Material to process:
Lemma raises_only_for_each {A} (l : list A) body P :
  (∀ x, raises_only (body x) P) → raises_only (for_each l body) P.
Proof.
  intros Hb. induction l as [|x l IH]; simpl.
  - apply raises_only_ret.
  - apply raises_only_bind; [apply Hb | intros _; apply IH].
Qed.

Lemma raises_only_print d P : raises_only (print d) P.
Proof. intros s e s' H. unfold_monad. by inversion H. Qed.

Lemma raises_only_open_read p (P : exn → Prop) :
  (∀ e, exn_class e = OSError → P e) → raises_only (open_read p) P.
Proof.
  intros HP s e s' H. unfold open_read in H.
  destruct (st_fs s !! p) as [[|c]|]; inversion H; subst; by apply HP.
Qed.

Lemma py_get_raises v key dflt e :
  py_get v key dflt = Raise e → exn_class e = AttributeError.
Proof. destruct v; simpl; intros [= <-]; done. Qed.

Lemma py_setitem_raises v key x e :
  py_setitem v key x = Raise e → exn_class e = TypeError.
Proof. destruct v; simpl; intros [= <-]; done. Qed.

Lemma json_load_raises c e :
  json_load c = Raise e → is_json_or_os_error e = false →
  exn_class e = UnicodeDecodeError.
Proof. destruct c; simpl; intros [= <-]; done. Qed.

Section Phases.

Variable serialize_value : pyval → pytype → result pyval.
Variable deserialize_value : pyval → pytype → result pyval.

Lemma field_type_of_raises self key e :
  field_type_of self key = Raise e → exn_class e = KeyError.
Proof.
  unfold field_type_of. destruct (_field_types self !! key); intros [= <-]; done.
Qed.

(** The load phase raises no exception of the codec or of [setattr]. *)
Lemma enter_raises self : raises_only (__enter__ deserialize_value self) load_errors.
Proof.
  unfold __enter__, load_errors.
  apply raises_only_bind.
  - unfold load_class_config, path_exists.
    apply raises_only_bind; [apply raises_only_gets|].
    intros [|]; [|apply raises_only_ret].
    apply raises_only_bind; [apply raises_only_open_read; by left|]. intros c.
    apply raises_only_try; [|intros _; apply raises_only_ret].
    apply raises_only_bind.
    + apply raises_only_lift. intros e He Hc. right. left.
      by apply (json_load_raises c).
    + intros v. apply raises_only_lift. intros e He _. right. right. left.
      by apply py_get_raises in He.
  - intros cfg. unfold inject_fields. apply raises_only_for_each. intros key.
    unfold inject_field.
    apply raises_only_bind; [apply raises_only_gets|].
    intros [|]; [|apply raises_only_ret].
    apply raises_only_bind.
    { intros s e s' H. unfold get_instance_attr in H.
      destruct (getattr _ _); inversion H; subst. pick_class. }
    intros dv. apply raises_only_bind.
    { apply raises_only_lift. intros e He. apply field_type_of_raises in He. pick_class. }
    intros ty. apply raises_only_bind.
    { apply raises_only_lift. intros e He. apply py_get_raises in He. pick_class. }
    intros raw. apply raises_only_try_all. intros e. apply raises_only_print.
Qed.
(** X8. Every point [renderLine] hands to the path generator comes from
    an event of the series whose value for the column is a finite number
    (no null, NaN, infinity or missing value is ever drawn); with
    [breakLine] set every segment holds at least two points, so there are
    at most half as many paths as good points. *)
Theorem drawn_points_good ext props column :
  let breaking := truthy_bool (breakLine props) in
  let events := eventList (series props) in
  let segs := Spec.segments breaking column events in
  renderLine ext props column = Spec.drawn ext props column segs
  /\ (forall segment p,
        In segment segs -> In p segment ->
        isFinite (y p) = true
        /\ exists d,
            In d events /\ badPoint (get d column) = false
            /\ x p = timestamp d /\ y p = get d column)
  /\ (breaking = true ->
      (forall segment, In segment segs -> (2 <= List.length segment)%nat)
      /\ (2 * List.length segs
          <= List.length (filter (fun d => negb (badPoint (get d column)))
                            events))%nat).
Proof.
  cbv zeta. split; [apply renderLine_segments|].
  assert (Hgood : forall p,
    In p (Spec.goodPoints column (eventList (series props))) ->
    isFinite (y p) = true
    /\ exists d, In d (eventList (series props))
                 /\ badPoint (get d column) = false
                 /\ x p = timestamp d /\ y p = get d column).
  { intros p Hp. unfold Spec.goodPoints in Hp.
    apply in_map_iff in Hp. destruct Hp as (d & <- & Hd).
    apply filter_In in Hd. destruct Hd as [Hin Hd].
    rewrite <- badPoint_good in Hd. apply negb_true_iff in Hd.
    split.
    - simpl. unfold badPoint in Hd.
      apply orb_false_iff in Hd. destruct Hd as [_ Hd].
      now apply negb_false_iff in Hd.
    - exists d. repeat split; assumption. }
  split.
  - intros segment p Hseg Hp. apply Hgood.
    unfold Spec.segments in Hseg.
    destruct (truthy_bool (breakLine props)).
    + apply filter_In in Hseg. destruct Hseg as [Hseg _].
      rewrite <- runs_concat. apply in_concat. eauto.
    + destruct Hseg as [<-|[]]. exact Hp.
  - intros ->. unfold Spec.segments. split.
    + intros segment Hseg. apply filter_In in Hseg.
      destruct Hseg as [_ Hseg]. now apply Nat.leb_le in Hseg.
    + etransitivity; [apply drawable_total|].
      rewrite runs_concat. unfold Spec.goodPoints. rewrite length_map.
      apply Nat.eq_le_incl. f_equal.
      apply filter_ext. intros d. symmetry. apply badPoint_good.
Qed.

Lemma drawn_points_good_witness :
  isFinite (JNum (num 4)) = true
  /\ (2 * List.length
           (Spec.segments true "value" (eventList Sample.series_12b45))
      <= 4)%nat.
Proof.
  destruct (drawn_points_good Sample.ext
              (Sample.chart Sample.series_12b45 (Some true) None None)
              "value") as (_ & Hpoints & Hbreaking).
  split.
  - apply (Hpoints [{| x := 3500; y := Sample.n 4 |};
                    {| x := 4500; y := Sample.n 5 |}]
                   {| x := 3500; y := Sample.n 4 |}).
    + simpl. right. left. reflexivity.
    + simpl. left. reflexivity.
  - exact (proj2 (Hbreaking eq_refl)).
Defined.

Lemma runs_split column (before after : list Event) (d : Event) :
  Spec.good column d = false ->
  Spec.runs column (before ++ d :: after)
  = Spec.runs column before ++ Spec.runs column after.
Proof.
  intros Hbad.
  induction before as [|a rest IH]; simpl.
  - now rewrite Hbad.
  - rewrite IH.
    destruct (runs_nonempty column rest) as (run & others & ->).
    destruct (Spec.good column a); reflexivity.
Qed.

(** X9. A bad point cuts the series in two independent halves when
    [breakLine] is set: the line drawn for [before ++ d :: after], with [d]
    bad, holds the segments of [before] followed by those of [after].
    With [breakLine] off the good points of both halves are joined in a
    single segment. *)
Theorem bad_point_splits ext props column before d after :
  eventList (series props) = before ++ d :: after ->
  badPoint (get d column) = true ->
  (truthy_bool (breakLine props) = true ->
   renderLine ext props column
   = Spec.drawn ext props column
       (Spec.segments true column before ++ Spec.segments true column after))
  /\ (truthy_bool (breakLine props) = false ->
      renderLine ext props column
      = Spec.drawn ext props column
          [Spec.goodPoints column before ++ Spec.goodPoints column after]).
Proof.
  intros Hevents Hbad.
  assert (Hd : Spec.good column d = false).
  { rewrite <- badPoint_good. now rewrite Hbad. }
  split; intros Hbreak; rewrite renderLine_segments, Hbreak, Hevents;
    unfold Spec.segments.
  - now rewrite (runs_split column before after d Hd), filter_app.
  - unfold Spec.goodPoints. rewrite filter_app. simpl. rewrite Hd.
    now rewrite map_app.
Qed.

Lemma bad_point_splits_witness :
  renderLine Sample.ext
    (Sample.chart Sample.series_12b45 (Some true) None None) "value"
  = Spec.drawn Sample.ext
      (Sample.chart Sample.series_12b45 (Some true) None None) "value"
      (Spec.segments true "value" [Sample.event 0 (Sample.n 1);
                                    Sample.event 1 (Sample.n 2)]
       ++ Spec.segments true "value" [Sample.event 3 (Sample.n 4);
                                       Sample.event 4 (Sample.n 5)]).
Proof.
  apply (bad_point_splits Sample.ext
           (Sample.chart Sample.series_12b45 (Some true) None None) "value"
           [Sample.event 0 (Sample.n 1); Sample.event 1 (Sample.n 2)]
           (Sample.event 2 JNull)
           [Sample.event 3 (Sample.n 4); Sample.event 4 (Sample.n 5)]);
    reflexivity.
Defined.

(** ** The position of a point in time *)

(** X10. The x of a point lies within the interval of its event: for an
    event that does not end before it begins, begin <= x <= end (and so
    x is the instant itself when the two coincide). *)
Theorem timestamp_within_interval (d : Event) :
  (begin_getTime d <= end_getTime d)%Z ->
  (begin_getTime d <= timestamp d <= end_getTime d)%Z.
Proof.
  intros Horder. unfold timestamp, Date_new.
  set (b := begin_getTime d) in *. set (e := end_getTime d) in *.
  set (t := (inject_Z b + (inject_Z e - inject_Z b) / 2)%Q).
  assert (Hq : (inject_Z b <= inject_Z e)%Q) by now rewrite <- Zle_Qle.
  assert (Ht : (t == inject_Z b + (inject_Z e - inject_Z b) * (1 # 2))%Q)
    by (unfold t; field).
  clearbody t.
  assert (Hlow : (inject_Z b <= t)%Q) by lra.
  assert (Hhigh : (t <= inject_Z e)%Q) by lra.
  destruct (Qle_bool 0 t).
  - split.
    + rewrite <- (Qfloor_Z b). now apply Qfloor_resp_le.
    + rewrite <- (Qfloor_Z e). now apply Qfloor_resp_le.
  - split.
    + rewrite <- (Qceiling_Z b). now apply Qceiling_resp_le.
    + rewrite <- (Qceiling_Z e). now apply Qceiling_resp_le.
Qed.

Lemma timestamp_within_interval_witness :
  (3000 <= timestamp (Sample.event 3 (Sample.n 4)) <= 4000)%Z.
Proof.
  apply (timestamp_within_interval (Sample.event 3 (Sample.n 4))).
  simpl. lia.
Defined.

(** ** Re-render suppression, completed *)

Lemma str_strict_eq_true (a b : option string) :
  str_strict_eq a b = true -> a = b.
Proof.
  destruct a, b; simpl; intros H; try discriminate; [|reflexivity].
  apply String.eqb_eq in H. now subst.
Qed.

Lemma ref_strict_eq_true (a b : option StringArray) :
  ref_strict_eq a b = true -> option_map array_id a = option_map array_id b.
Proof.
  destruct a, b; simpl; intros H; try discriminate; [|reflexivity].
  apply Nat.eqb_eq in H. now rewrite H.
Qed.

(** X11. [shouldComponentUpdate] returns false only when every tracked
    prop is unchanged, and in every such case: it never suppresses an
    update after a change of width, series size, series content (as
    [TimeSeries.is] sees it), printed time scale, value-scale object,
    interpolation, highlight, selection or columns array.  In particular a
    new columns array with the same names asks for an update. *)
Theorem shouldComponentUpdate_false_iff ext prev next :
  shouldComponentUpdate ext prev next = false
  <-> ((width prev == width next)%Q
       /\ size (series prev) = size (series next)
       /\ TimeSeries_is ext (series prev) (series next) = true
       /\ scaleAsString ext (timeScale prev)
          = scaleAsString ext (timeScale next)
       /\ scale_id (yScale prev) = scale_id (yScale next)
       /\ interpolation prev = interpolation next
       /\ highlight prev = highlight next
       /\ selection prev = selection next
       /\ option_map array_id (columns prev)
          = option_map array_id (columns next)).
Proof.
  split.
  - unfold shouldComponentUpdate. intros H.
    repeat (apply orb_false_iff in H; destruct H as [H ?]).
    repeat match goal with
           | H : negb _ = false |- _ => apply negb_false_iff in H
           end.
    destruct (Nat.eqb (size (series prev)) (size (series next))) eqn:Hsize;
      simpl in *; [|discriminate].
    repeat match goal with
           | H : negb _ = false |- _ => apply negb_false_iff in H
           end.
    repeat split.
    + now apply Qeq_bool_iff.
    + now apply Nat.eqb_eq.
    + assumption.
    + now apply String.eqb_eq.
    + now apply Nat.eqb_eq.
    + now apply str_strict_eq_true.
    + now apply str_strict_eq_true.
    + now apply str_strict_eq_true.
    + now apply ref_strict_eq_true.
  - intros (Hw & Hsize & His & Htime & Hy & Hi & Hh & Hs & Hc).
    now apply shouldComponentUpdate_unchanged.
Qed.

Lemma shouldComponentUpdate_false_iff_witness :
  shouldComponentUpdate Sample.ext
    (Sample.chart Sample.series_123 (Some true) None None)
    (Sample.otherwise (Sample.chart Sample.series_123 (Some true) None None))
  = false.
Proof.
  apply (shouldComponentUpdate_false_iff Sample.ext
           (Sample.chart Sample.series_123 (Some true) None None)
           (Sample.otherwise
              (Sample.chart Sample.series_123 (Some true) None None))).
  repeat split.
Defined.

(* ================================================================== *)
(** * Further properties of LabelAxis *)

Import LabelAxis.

What you have to do: From the records above, retype only the lines starting at the line that contains "new columns array" and ending at the line that contains "repeat (apply orb_false_iff", both included.

Solution:
    new columns array with the same names asks for an update. *)
Theorem shouldComponentUpdate_false_iff ext prev next :
  shouldComponentUpdate ext prev next = false
  <-> ((width prev == width next)%Q
       /\ size (series prev) = size (series next)
       /\ TimeSeries_is ext (series prev) (series next) = true
       /\ scaleAsString ext (timeScale prev)
          = scaleAsString ext (timeScale next)
       /\ scale_id (yScale prev) = scale_id (yScale next)
       /\ interpolation prev = interpolation next
       /\ highlight prev = highlight next
       /\ selection prev = selection next
       /\ option_map array_id (columns prev)
          = option_map array_id (columns next)).
Proof.
  split.
  - unfold shouldComponentUpdate. intros H.
    repeat (apply orb_false_iff in H; destruct H as [H ?]).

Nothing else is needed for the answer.